CHAPTER XXX
TAMMANY UNDER ABSENTEE DIRECTION
1901-1902

In the municipal campaign of 1901 the anti-Tammany forces combined upon the nomination of Seth Low, a Republican, for Mayor, and upon the nominations of various other candidates for city offices. Tammany’s candidate for Mayor was Edward M. Shepard. Both Mr. Low and Mr. Shepard were acclaimed by their respective supporters as men of standing, prestige and public character. Mr. Low was a man of wealth who had become president of Columbia University. Mr. Shepard was a lawyer of note, although some critics pointed out that his practise was that of a corporation attorney, serving the great vested interests. It may be remarked that Mr. Shepard was a son of the brilliant Lorenzo B. Shepard, who, as stated in Chapter XVI of this work, became a leader of Tammany Hall at so early an age and was chosen Grand Sachem of the Tammany Society.

The scandals of Mayor Van Wyck’s administration were conspicuous issues of the campaign of 1901. But there were two particularly noteworthy features pressed by the reformers in their indictment of Tammany. One of these issues, which made so deep an impression upon the public mind, especially in the densely populous East Side of New York City, was the flagrant immorality under which young girls of the tenderest age were often decoyed into lives of shame. The question thus presented was neither that of the “suppression of vice” nor that of how people could be made virtuous by mandate of law. The question, as put to voters, was whether a system under which a corrupt, money-making combination of vicious lawbreakers with police and other officials should be allowed to continue in abhorrent traffic.

A widely-circulated pamphlet published by the City Club for the Women’s Municipal League presented a series of facts as attested by court records, the statements of City Magistrates, the Society for the Prevention of Cruelty to Children and others, and as reported by the Committee of Fifteen, composed of reformers, probing into the question. The pamphlet declared that the facts justified the conclusion that the business of ruining young girls and forcing them into a life of shame, for the money there was in it for the dealers, had recently grown to considerable proportions; that its existence was known to the police; that the police made little or no effort to stop it; that the police, or those for whom they acted, probably derived profit from the traffic; and that a reasonably active and efficient Police Department could stop the traffic of a deliberate merchandizing of the virtue of women, usually young girls. Details were given of numerous cases which had been passed upon in the courts, and a long description of the traffic was included from a statement made on October 21, 1901, by District Attorney Eugene A. Philbin of New York County.[1]

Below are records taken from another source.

(* ===== verification/HeapModule.v ===== *)
(** * The module instance on a heap of objects

    [Lifecycle.v] keeps the object [sampleCode] designates as one value
    whose entries are objects inside it.  Here the module record runs on
    the heap of [Heap.v]: the body allocates the table and its four
    entries as cells of their own ([heval_export_const]), the binding
    holds a reference, and an importer may also keep what it read in a
    constant of its own ([const x = sampleCode[label]], [HCopyEntry]) and
    read it later ([x[field]], [HReadLocal]).  The right-hand sides of the
    importers' assignments are expressions, evaluated on the heap.

    Two groups of theorems:
    - the simulation ([hsim], [heap_refines_lifecycle]): every action of the heap model is an
      action of [Lifecycle.v] on the value its expression evaluates to
      (or leaves the state of [Lifecycle.v] as it is), with the same
      results, the values read on the heap reading as those of
      [Lifecycle.v]; so the theorems of [Lifecycle.v] and [RegistrySim.v]
      hold of the module with reference semantics;
    - aliasing (C24): an entry an importer keeps is the table's entry
      itself, so it shows another importer's writes to its fields, and
      keeps the old entry when another importer replaces it. *)

From Stdlib Require Import ZArith Lia String.
From stdpp Require Import base list decidable sets strings.
From S2P Require Import Prelude Lexical JsObject ObjectLiteral Heap Registry SampleCode Lifecycle.
Import JsObject Literal Heap Registry SampleCode Lifecycle.
Open Scope js_scope.
Open Scope nat_scope.

Module HeapModule.

Inductive hbinding :=
  | HBAbsent
  | HBUninitialized
  | HBInitialized (v : hvalue).

Record hstate := mk_hstate {
  h_status : module_status;
  h_binding : hbinding;
  h_heap : heap;
  h_runs : nat;
  h_locals : list ((nat * jsstr) * hvalue) }.   (* the constants importers declared, innermost first *)

Definition hinit : hstate := mk_hstate Unlinked HBAbsent [] 0 [].

Inductive haction :=
  | HHostLink
  | HHostEvaluate
  | HReadEntry (importer : nat) (label : jsstr)                     (* sampleCode[label] *)
  | HAssignEntry (importer : nat) (label : jsstr) (e : expr)        (* sampleCode[label] = e *)
  | HAssignField (importer : nat) (label field : jsstr) (e : expr)  (* sampleCode[label][field] = e *)
  | HAssignBinding (importer : nat) (e : expr)                      (* sampleCode = e *)
  | HCopyEntry (importer : nat) (x label : jsstr)                   (* const x = sampleCode[label] *)
  | HReadLocal (importer : nat) (x field : jsstr).                  (* x[field] *)

Definition with_heap (st : hstate) (h : heap) : hstate :=
  mk_hstate (h_status st) (h_binding st) h (h_runs st) (h_locals st).

Section Host.
Variable name : jsstr.
Variable body : expr.

Definition hlink (st : hstate) : hstate :=
  match h_status st with
  | Unlinked => mk_hstate Linked HBUninitialized (h_heap st) (h_runs st) (h_locals st)
  | _ => st
  end.

(** ExecuteModule: the initializer allocates its objects as it runs. *)
Definition hexecute_module (st : hstate) : hstate * result (option hvalue) :=
  match heval_export_const (h_heap st) name body with
  | Ok (h', (_, v)) => (mk_hstate Evaluated (HBInitialized v) h' (S (h_runs st)) (h_locals st), Ok None)
  | Err e => (mk_hstate (EvaluatedError e) (h_binding st) (h_heap st) (S (h_runs st)) (h_locals st), Err e)
  end.

Definition hevaluate (st : hstate) : hstate * result (option hvalue) :=
  match h_status st with
  | Unlinked => (st, Err (Unsupported "Evaluate() before Link()"%string))
  | Linked => hexecute_module st
  | Evaluated => (st, Ok None)
  | EvaluatedError e => (st, Err e)
  end.

Definition hread_binding (st : hstate) : result hvalue :=
  match h_binding st with
  | HBInitialized v => Ok v
  | _ => Err ReferenceError
  end.

(** [v[l]]: [[Get]] on the object [v] designates; undefined and null
    have no properties. *)
Definition hget_value (h : heap) (v : hvalue) (l : jsstr) : result hvalue :=
  match v with
  | HRef loc =>
      match h !! loc with
      | Some o => Ok (hget o l)
      | None => Err (Unsupported "dangling reference"%string)
      end
  | HUndefined | HNull => Err TypeError
  | _ => Err (Unsupported "property of a primitive"%string)
  end.

Definition hread_entry (st : hstate) (l : jsstr) : result hvalue :=
  b <- hread_binding st ;; hget_value (h_heap st) b l.

(** [sampleCode[l] = e]: the binding is read, the right-hand side
    evaluated, then [[Set]] on the table. *)
Definition hassign_entry (st : hstate) (l : jsstr) (e : expr) : result hstate :=
  b <- hread_binding st ;;
  r <- heval_expr (h_heap st) e ;;
  match b with
  | HRef loc => h' <- heap_set r.1 loc l r.2 ;; Ok (with_heap st h')
  | _ => Err (Unsupported "property of a primitive"%string)
  end.
#[local] Arguments BigNumber_from : simpl never.
#[local] Arguments toNumber : simpl never.
#[local] Arguments Array_keys : simpl never.

Lemma toNumber_fits (b : Z) : Z.abs b < 2 ^ 53 -> toNumber b = Fulfilled b.
Proof.
  intros Hb. unfold toNumber, Evm.toNumber.
  destruct (Z.ltb_spec (Z.abs b) (2 ^ 53)); [reflexivity|lia].
Qed.

Lemma toNumber_bound (b n : Z) :
  toNumber b = Fulfilled n -> n = b /\ Z.abs b < 2 ^ 53.
Proof.
  unfold toNumber, Evm.toNumber.
  destruct (Z.ltb_spec (Z.abs b) (2 ^ 53)); simpl; [|discriminate].
  intros [= <-]. split; [reflexivity|assumption].
Qed.

Lemma number_or_bound (value : option BigNumberish) (fallback n : Z) :
  number_or value fallback = Fulfilled n -> Z.abs n < 2 ^ 53.
Proof.
  unfold number_or, mbind, settled_bind, bind.
  destruct (BigNumber_from _) as [big|]; [|discriminate].
  intros [-> Hb]%toNumber_bound. exact Hb.
Qed.

Lemma from_number_fits (n : Z) :
  Z.abs n < 2 ^ 53 - 1 -> BigNumber_from (Primitive n) = Fulfilled n.
Proof.
  intros Hn. unfold BigNumber_from.
  destruct (Z.ltb_spec (Z.abs n) (2 ^ 53 - 1)); [reflexivity|lia].
Qed.

Lemma Array_keys_fits (n : Z) :
  0 <= n < 2 ^ 32 ->
  Array_keys n = Fulfilled (map Z.of_nat (seq 0 (Z.to_nat n))).
Proof.
  intros Hn. unfold Array_keys.
  destruct (Z.leb_spec 0 n), (Z.ltb_spec n (2 ^ 32)); simpl;
    [reflexivity|lia|lia|lia].
Qed.

Lemma Array_keys_negative (n : Z) : n < 0 -> Array_keys n = Rejected RangeError.
Proof.
  intros Hn. unfold Array_keys. destruct (Z.leb_spec 0 n); [lia|reflexivity].
Qed.

Lemma all_length {A} (ps : list (Settled A)) (l : list A) :
  all ps = Fulfilled l -> length l = length ps.
Proof.
  revert l. induction ps as [|p ps IH]; intros l; simpl.
  - intros [= <-]. reflexivity.
  - destruct p as [a|t]; [|discriminate].
    destruct (all ps) as [l'|t]; [|discriminate].
    intros [= <-]. simpl. f_equal. apply IH. reflexivity.
Qed.

Lemma ids_length (first last : Z) :
  first <= last -> Z.of_nat (length (ids first last)) = last - first.
Proof.
  intros H. unfold ids. rewrite length_map, length_seq. lia.
Qed.

Lemma ids_elem (first last t : Z) :
  In t (ids first last) <-> first <= t < last.
Proof.
  unfold ids. rewrite in_map_iff. split.
  - intros (i & <- & Hi%in_seq). lia.
  - intros Ht. exists (Z.to_nat (t - first)). split; [lia|].
    apply in_seq. lia.
Qed.
(** * RDSInstance: a construct wrapping a managed relational database

    A shallow embedding of [RDSInstance.ts].  The class validates its
    configuration record, then either imports an existing database handle or
    asks the provisioning libraries for a new one, filling in defaults for
    the network, the subnet selection and the compute size.

    - Values that JavaScript may leave [undefined] are [option]s; the
      truthiness tests of the source ([x || y], [if (x)], [!x]) are written
      with [truthy] and [or_else].
    - A [throw new Error(msg)] is the result [Throw msg].
    - The construct tree that the provisioning libraries keep in memory is
      the state: a log of the constructor calls made into it ([World]), in
      call order.  Code that calls constructors lives in the monad [M], which
      threads the log and stops at the first [Throw]; the log keeps what was
      registered before the throw, as the heap of the source does.
    - What the libraries compute on their own (name prefixing, the id a node
      keeps, the handles their constructors return) is the interface
      [Provisioning].  Their constructors are taken to return: the tree
      accepts every id it is given.  The module [Fallible] runs the same
      constructor with library constructors that throw. *)

From Stdlib Require Import Ascii.
From stdpp Require Import base option strings list gmap.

Justice William Travers Jerome, of the Court of Special Sessions, had already made a similar statement. He was quoted in the New York Times, of June 27, 1901, as saying:

“People are simply ignorant of conditions on the East Side [of New York City]. If those conditions existed in some other communities there would be a Vigilance Committee speedily organized, and somebody would get lynched. The continued greed and extortion of the Police Captains who charge five hundred dollars for a disorderly resort to open in their precinct, and then collect fifty to a hundred [dollars] per month, has, however, made even vice unprofitable. Details, I know, are revolting and not nice to read, but yet the people ought to know about them. Just yesterday I sentenced to six months in the penitentiary the keepers of one of the most depraved houses of the East Side. I firmly believe that they were merely the agents of the man who owns not one but many of such places. He is well known as a politician in a certain notorious district.

“That house is but one of hundreds within a radius of one mile of this building [the Criminal Court House] where criminals are sometimes brought to justice. I will stake my reputation that there are scores within less than that distance from here in which there are an average of ten or twelve children from thirteen to eighteen years old.”[2]

Nominated for District Attorney of New York County by the anti-Tammany forces, Mr. Jerome’s speeches on these existing conditions made a keen impression and excited the deepest feeling, especially among the people of the East Side. Intricate questions of taxation and arrays of figures proving an exorbitant budget and the waste of public funds could not make the same appeal to their indignation as the portrayal of conditions menacing their home life and polluting their environment. The facts thus spread forth caused the most intense resentment against Tammany.